Before we get into explaining data analysis, it is important to know some basics about mathematics, statistics, and computer programming. Without a good understanding of these concepts, grasping the technical details of data analysis might be a bit tough.
What is Data Analysis?
Let us take a simple example. You got to the nearby bank around 1 pm to deposit some money. But, as you go out, you notice that it is quite hot outside and you could have carried an umbrella. Nevertheless, you reach the bank, only to find that the staff had gone out for lunch. Since it was a simple task of depositing money, you had thought of having lunch after coming back from the bank. But, by the time you came back, you were quite hungry and tired! The next time you want to deposit money in the bank, you will think of the following:
- Taking an umbrella
- Going before or after the lunchtime
- Having lunch before going
So, based on your past experience and recollection of facts (data), you make a quick analysis of what would be the best time to visit the bank to deposit money! This is the essence of data analysis. Here, you feed the data to a computer, and it does the analysis for you using tools and techniques (more on that later). Data analysis is one of the critical phases of the data science process, where data scientists and data analysts try to make sense out of the data that was collected to solve a particular problem. It is a series of steps that include (but are not limited to) one or more of data collection, organization, transformation, visualization, and analysis.

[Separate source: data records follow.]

Lemma basis_sum_lxor f a b :
  basis_sum f (Z.lxor a b) = Z.lxor (basis_sum f a) (basis_sum f b).
Proof.
  unfold basis_sum. generalize [0; 1; 2; 3; 4; 5; 6; 7]. intros l.
  induction l as [|i l IH]; [done|]. cbn [fold_right]. rewrite IH, Z.lxor_spec.
  generalize (f (2 ^ i)), (fold_right (fun i acc => Z.lxor (if Z.testbit a i then f (2 ^ i) else 0) acc) 0 l),
    (fold_right (fun i acc => Z.lxor (if Z.testbit b i then f (2 ^ i) else 0) acc) 0 l).
  intros x y z. destruct (Z.testbit a i), (Z.testbit b i); cbn [xorb]; bits.
Qed.

Definition table_linear (t : list Z) : bool :=
  forallb (fun i => table_at t (Z.of_nat i) =? basis_sum (table_at t) (Z.of_nat i)) (seq 0 256).

Lemma table_linear_spec t a :
  table_linear t = true -> 0 <= a < 256 -> table_at t a = basis_sum (table_at t) a.
Proof.
  intros Ht Ha. unfold table_linear in Ht. rewrite forallb_forall in Ht.
  specialize (Ht (Z.to_nat a)). rewrite Z2Nat.id in Ht by lia.
  apply Z.eqb_eq, Ht. apply in_seq. lia.
Qed.

(** Advancing the register over one zero byte. *)
Definition advance (l : Z) : Z :=
  Z.lxor (table_at kByteExtensionTable (Z.land l 0xff)) (l ≫ 8).

Abbreviation adv n := (Nat.iter n advance).

Lemma land_ff_range l : 0 <= Z.land l 0xff < 256.
Proof.
  change 0xff with (Z.ones 8). rewrite Z.land_ones by lia. apply Z.mod_pos_bound. lia.
Qed.

Lemma byte_table_linear : table_linear kByteExtensionTable = true.
Proof. vm_compute. reflexivity. Qed.

Lemma lxor_land_ff a b : Z.land (Z.lxor a b) 0xff = Z.lxor (Z.land a 0xff) (Z.land b 0xff).
Proof. bits. Qed.

Lemma lxor_range w a b :
  0 <= w -> 0 <= a < 2 ^ w -> 0 <= b < 2 ^ w -> 0 <= Z.lxor a b < 2 ^ w.
Proof.
  intros Hw Ha Hb. assert (Z.lxor a b = Z.lxor a b mod 2 ^ w) as -> by bits.
  apply Z.mod_pos_bound. lia.
Qed.

Lemma advance_lxor a b : advance (Z.lxor a b) = Z.lxor (advance a) (advance b).
Proof.
  unfold advance. rewrite lxor_land_ff.
  pose proof (land_ff_range a). pose proof (land_ff_range b).
  rewrite (table_linear_spec _ (Z.lxor _ _) byte_table_linear)
    by (apply (lxor_range 8); lia).
  rewrite basis_sum_lxor.
  rewrite <- (table_linear_spec _ (Z.land a 255) byte_table_linear),
    <- (table_linear_spec _ (Z.land b 255) byte_table_linear) by done.
  rewrite Z.shiftr_lxor.
  generalize (table_at kByteExtensionTable (Z.land a 255)),
    (table_at kByteExtensionTable (Z.land b 255)), (a ≫ 8), (b ≫ 8). intros. bits.
Qed.
(* ===== verification/LogReader.v ===== *)
(** * LogReader: the write-ahead log reader ([log/log_reader.h], [log/log_reader.c])

    The state of a [Reader] is its fields in the source plus the list of corruptions handed
    to the reporter, oldest first.  The two [while (true)] loops take fuel. *)

From stdpp Require Import pretty.
From S2P Require Import Prelude Coding Env Crc32c LogWriter.

Definition kEof : Z := kMaxRecordType + 1.
Definition kBadRecord : Z := kMaxRecordType + 2.

Section Reader.
Context `{Crc32c} {F : Type} `{SequentialFile F}.

Record Reader := mkReader {
  file_ : F;
  reporter_ : bool;
  reports_ : list (Z * Status);
  checksum_ : bool;
  buffer_ : bytes;
  eof_ : bool;
  last_record_offset_ : Z;
  end_of_buffer_offset_ : Z;
  initial_offset_ : Z;
  resyncing_ : bool;
}.

Definition new_Reader (file : F) (reporter checksum : bool) (initial_offset : Z) : Reader :=
  mkReader file reporter [] checksum [] false 0 0 initial_offset (0 <? initial_offset).

Definition set_file r f := mkReader f (reporter_ r) (reports_ r) (checksum_ r) (buffer_ r)
  (eof_ r) (last_record_offset_ r) (end_of_buffer_offset_ r) (initial_offset_ r) (resyncing_ r).
Definition set_buffer r b := mkReader (file_ r) (reporter_ r) (reports_ r) (checksum_ r) b
  (eof_ r) (last_record_offset_ r) (end_of_buffer_offset_ r) (initial_offset_ r) (resyncing_ r).
Definition set_eof r e := mkReader (file_ r) (reporter_ r) (reports_ r) (checksum_ r) (buffer_ r)
  e (last_record_offset_ r) (end_of_buffer_offset_ r) (initial_offset_ r) (resyncing_ r).
Definition set_last r o := mkReader (file_ r) (reporter_ r) (reports_ r) (checksum_ r) (buffer_ r)
  (eof_ r) o (end_of_buffer_offset_ r) (initial_offset_ r) (resyncing_ r).
Definition set_end r o := mkReader (file_ r) (reporter_ r) (reports_ r) (checksum_ r) (buffer_ r)
  (eof_ r) (last_record_offset_ r) o (initial_offset_ r) (resyncing_ r).
Definition set_resyncing r b := mkReader (file_ r) (reporter_ r) (reports_ r) (checksum_ r)
  (buffer_ r) (eof_ r) (last_record_offset_ r) (end_of_buffer_offset_ r) (initial_offset_ r) b.
Definition add_report r p := mkReader (file_ r) (reporter_ r) (reports_ r ++ [p]) (checksum_ r)
  (buffer_ r) (eof_ r) (last_record_offset_ r) (end_of_buffer_offset_ r) (initial_offset_ r)
  (resyncing_ r).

Data Science vs Data Analysis
Data analysis comes under data science, which involves both technical and business skills. However, analyzing data requires mostly technical and programming skills. When a data analyst receives the dataset, it is usually from one source, i.e., the data from various sources is integrated, and some preprocessing is done before the data analyst receives it for further processing. Check out a detailed comparison of data science and data analysis with our data scientist vs. data analyst article.
Why Data Analysis?
Like the example above, there are many situations where we need to make ‘data-driven decisions,' i.e., decisions based on past experiences, facts, information, and so on. For example, to decide in which city you want to do college, you might want to consider where most of your friends are going. Other important factors to consider are food, location, climate, college infrastructure, reviews about the staff, accessibility to market, and so on. All this information is based on data collected from various sources like senior students, local people, social media platforms, and so forth over a period of time. Some decisions are complex and involve many factors, whereas some others are simple. However, the human brain can analyze only a fraction of what computers can do. Computers can collate huge amounts of data (big data) and process and analyze the same data with high accuracy. Accurate data analysis helps grow your business in the right direction by identifying potential issues ahead of time, ways to solve them, and formulating better strategies.
Data Analysis Phases and Process
- Defining the business problem – Identify the business problem to be solved by asking questions. Questions should be specific and clear. Through the questions, we should be able to determine potential solutions, if there are any.
- Data extraction – Collect the data around the questions asked. It should be collected, integrated, organized, and structured in a proper storage system.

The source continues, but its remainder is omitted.